> Problem description: From the first line of the data through the line containing "the candidates down", return each line exactly.

Stored data entries
- - -

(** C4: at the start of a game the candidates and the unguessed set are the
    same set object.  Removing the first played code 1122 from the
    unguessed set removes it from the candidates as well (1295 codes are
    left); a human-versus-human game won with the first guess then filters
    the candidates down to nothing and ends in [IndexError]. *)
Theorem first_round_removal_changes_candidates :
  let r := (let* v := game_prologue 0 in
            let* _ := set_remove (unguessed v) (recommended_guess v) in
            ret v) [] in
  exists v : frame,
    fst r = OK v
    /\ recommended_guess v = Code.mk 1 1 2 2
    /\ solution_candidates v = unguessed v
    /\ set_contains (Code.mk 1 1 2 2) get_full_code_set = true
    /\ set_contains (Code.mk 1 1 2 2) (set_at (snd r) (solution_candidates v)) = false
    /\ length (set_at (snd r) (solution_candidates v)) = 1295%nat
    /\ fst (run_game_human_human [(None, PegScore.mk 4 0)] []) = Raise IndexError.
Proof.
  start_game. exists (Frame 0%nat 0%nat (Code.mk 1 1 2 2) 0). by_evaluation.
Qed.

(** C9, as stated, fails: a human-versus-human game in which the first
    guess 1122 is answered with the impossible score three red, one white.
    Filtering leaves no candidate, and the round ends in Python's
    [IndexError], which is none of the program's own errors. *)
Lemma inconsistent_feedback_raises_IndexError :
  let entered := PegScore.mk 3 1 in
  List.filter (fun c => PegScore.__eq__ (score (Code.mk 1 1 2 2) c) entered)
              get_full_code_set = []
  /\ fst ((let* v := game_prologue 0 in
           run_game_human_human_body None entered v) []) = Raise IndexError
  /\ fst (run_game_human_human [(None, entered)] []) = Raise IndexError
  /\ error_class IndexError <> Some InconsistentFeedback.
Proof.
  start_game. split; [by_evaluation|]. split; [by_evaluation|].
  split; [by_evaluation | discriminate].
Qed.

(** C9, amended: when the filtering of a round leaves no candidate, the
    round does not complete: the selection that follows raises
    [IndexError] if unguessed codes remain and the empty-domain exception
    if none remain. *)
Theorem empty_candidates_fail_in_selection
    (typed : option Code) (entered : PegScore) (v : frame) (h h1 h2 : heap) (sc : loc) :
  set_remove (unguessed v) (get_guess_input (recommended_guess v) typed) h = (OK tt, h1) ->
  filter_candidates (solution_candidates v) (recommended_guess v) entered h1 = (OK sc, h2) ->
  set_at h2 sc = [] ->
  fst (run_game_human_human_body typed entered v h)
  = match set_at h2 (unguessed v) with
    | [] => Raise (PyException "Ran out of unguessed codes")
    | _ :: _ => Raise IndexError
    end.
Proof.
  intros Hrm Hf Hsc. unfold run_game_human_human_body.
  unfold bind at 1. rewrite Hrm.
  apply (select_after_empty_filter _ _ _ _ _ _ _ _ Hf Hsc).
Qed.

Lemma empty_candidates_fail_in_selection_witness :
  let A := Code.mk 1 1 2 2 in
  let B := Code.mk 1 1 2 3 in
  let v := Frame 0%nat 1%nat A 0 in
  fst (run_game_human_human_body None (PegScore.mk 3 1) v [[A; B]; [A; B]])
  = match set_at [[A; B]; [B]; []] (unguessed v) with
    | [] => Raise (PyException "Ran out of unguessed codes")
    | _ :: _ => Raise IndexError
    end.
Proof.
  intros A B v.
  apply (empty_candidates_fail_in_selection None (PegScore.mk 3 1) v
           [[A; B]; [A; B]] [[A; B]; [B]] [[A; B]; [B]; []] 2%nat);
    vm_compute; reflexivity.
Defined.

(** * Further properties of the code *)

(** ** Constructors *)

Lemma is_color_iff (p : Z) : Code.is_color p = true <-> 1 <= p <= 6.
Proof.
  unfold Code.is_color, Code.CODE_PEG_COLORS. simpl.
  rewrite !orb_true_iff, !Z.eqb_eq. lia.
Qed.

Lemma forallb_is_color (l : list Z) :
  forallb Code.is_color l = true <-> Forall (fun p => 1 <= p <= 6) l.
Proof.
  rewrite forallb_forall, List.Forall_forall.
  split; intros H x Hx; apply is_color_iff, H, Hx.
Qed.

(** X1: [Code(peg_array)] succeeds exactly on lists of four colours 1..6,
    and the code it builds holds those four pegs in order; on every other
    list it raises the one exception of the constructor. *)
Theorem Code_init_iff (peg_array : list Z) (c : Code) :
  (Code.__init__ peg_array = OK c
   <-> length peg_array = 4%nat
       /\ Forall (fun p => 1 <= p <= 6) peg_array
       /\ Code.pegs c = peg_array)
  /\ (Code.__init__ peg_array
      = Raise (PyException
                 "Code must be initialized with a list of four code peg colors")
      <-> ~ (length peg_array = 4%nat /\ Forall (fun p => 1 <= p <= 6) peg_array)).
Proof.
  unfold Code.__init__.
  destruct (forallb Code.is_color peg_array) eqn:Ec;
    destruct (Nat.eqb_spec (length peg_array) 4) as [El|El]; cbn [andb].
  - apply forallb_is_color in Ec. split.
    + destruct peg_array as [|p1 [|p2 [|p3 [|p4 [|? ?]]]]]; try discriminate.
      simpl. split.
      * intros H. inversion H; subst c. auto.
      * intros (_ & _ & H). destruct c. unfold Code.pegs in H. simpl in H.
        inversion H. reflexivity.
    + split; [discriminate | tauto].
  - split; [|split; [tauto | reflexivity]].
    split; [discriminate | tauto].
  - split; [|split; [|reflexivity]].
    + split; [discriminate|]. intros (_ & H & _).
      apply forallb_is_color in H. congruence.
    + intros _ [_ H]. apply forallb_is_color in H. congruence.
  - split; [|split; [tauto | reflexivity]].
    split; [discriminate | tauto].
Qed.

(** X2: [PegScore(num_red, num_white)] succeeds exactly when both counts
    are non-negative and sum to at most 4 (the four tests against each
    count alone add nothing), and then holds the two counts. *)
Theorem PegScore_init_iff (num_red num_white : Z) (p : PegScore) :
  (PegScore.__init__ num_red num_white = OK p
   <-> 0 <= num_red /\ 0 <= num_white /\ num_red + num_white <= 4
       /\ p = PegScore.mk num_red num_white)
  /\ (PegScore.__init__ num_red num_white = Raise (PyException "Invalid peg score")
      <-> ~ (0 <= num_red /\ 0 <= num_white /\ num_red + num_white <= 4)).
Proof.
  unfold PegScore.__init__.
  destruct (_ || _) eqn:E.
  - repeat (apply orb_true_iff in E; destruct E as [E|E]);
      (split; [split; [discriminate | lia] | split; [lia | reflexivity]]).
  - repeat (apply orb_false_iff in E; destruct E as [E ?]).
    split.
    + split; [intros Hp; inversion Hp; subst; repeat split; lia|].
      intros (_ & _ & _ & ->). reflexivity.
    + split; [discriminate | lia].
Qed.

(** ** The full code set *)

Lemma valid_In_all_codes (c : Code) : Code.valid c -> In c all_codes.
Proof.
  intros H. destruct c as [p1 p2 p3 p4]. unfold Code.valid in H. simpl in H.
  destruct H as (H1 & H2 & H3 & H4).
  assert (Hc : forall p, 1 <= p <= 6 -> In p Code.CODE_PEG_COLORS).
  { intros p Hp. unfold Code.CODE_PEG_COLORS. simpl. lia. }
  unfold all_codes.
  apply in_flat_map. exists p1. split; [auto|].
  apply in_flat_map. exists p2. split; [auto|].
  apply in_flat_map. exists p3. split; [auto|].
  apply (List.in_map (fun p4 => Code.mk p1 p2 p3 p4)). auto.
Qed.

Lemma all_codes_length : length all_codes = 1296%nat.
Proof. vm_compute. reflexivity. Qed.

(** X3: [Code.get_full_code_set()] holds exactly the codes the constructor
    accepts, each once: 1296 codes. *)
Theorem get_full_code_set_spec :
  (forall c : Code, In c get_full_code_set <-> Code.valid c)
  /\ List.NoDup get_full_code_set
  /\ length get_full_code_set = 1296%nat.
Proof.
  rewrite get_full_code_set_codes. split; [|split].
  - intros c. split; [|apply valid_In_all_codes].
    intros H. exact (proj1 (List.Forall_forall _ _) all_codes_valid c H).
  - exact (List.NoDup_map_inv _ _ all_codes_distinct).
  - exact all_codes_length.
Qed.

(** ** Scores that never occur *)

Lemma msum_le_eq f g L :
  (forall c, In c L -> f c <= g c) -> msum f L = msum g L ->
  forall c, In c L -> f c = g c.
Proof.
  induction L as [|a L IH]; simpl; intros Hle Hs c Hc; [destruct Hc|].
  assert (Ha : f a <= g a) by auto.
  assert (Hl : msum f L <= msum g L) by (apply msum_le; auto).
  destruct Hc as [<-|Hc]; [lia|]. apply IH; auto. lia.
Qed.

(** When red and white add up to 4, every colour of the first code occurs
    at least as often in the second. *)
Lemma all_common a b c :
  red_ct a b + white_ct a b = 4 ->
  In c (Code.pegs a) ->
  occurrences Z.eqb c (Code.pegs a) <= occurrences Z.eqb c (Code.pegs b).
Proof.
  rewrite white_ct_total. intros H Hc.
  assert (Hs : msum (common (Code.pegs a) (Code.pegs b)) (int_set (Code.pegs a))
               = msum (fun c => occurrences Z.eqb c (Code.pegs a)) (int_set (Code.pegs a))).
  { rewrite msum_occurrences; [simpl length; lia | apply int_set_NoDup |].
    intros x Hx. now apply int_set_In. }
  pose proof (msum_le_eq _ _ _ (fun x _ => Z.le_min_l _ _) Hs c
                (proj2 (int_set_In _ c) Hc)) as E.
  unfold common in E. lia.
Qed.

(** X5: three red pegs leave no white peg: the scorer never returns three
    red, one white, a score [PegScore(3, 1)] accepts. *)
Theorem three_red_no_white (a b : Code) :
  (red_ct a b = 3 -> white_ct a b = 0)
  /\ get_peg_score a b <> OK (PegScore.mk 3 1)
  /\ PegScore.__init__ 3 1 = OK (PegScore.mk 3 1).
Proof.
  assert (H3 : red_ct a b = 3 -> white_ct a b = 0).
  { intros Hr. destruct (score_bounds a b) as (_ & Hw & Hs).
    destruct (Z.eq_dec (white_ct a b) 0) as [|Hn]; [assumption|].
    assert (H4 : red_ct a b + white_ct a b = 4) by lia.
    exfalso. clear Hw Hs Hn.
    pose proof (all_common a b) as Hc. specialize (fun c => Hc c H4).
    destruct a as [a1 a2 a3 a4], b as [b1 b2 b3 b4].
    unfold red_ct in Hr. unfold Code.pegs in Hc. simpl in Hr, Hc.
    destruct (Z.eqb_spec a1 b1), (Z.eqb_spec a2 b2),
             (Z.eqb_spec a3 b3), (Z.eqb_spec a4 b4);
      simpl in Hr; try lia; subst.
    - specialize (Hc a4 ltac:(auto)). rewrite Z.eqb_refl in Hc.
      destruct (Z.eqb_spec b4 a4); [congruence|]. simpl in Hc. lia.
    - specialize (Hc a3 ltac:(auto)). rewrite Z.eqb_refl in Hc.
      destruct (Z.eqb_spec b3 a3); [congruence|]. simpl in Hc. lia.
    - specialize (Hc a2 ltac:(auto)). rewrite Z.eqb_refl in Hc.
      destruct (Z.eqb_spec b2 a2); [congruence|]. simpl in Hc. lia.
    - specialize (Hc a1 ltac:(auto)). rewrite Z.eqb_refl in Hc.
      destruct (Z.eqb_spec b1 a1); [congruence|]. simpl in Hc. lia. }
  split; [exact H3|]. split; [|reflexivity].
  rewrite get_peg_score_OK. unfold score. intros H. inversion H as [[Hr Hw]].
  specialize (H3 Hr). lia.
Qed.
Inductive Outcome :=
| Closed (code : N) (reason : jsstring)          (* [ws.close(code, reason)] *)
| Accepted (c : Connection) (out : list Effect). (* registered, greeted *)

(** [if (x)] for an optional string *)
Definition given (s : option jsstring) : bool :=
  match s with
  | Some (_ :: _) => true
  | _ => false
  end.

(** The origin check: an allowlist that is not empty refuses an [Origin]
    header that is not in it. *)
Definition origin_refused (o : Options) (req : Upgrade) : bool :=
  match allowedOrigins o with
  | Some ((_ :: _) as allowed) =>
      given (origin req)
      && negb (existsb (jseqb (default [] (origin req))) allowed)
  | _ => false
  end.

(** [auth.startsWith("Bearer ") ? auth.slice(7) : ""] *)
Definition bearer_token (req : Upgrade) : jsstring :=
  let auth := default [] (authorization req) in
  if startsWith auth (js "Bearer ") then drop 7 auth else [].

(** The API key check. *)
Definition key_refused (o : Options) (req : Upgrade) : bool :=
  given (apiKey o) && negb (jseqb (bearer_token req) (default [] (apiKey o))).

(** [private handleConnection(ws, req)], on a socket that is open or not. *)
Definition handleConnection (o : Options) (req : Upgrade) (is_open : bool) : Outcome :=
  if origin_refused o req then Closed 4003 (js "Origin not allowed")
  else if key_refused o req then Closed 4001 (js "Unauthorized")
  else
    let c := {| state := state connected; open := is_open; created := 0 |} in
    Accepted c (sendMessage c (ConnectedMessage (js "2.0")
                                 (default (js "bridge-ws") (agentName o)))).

- - -

> Task result:
(** C4: at the start of a game the candidates and the unguessed set are the
    same set object.  Removing the first played code 1122 from the
    unguessed set removes it from the candidates as well (1295 codes are
    left); a human-versus-human game won with the first guess then filters
    the candidates down to nothing and ends in [IndexError]. *)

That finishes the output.